**ACTIVITY**
Return exactly those lines of the material that fall between the line with "parameter: the loader" and the final line, both included.

**PROVIDED DATA**
☆ ☆ ☆ ☆ ☆

(* ===== verification/Elf.v ===== *)
(** * The program loader (src/kernel/core/elf.c)

    The headers are read from the image; a read outside it is [Undefined].  The
    memory programs are loaded to is a function from addresses to bytes, and does
    not hold the image; it is part of every result, the errors included, because
    segments are copied before later ones are looked at.  The program itself is a
    parameter: the loader ends by calling it, and it may change the memory. *)

From stdpp Require Import base numbers list.
From Stdlib Require Import ZArith Lia.
From S2P Require Import Prelude.

(** The fields the loader uses. *)
Record ehdr_t := Ehdr { e_ident : list Z; e_type : Z; e_machine : Z; e_entry : Z; e_phoff : Z; e_phentsize : Z; e_phnum : Z }.
Record phdr_t := Phdr { ph_type : Z; ph_offset : Z; ph_vaddr : Z; ph_filesz : Z; ph_memsz : Z }.

Definition SIZEOF_EHDR : Z := 64.
Definition SIZEOF_PHDR : Z := 56.

(** [k] bytes at [off], least significant first. *)
Definition field (img : list Z) (off : Z) (k : nat) : outcome Z :=
  if (0 <=? off) && (off + Z.of_nat k <=? Z.of_nat (length img))
  then Ok (foldr (fun b v => b + 256 * v) 0 (take k (drop (Z.to_nat off) img))) else Undefined.

Definition read_ehdr (img : list Z) : outcome ehdr_t :=
  do type <- field img 16 2; do machine <- field img 18 2; do entry <- field img 24 8; do phoff <- field img 32 8;
  do phentsize <- field img 54 2; do phnum <- field img 56 2;
  Ok (Ehdr (take 5 img) type machine entry phoff phentsize phnum).

Definition read_phdr (img : list Z) (off : Z) : outcome phdr_t :=
  do type <- field img off 4; do offset <- field img (off + 8) 8; do vaddr <- field img (off + 16) 8;
  do filesz <- field img (off + 32) 8; do memsz <- field img (off + 40) 8;
  Ok (Phdr type offset vaddr filesz memsz).

Definition APP_START : Z := 0x800000.
Definition APP_END : Z := 0x1000000.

☆ ☆ ☆ ☆ ☆

**RESPONSE**
    parameter: the loader ends by calling it, and it may change the memory. *)

From stdpp Require Import base numbers list.
From Stdlib Require Import ZArith Lia.
From S2P Require Import Prelude.

(** The fields the loader uses. *)
Record ehdr_t := Ehdr { e_ident : list Z; e_type : Z; e_machine : Z; e_entry : Z; e_phoff : Z; e_phentsize : Z; e_phnum : Z }.
Record phdr_t := Phdr { ph_type : Z; ph_offset : Z; ph_vaddr : Z; ph_filesz : Z; ph_memsz : Z }.

Definition SIZEOF_EHDR : Z := 64.
Definition SIZEOF_PHDR : Z := 56.

(** [k] bytes at [off], least significant first. *)
Definition field (img : list Z) (off : Z) (k : nat) : outcome Z :=
  if (0 <=? off) && (off + Z.of_nat k <=? Z.of_nat (length img))
  then Ok (foldr (fun b v => b + 256 * v) 0 (take k (drop (Z.to_nat off) img))) else Undefined.

Definition read_ehdr (img : list Z) : outcome ehdr_t :=
  do type <- field img 16 2; do machine <- field img 18 2; do entry <- field img 24 8; do phoff <- field img 32 8;
  do phentsize <- field img 54 2; do phnum <- field img 56 2;
  Ok (Ehdr (take 5 img) type machine entry phoff phentsize phnum).

Definition read_phdr (img : list Z) (off : Z) : outcome phdr_t :=
  do type <- field img off 4; do offset <- field img (off + 8) 8; do vaddr <- field img (off + 16) 8;
  do filesz <- field img (off + 32) 8; do memsz <- field img (off + 40) 8;
  Ok (Phdr type offset vaddr filesz memsz).

Definition APP_START : Z := 0x800000.
Definition APP_END : Z := 0x1000000.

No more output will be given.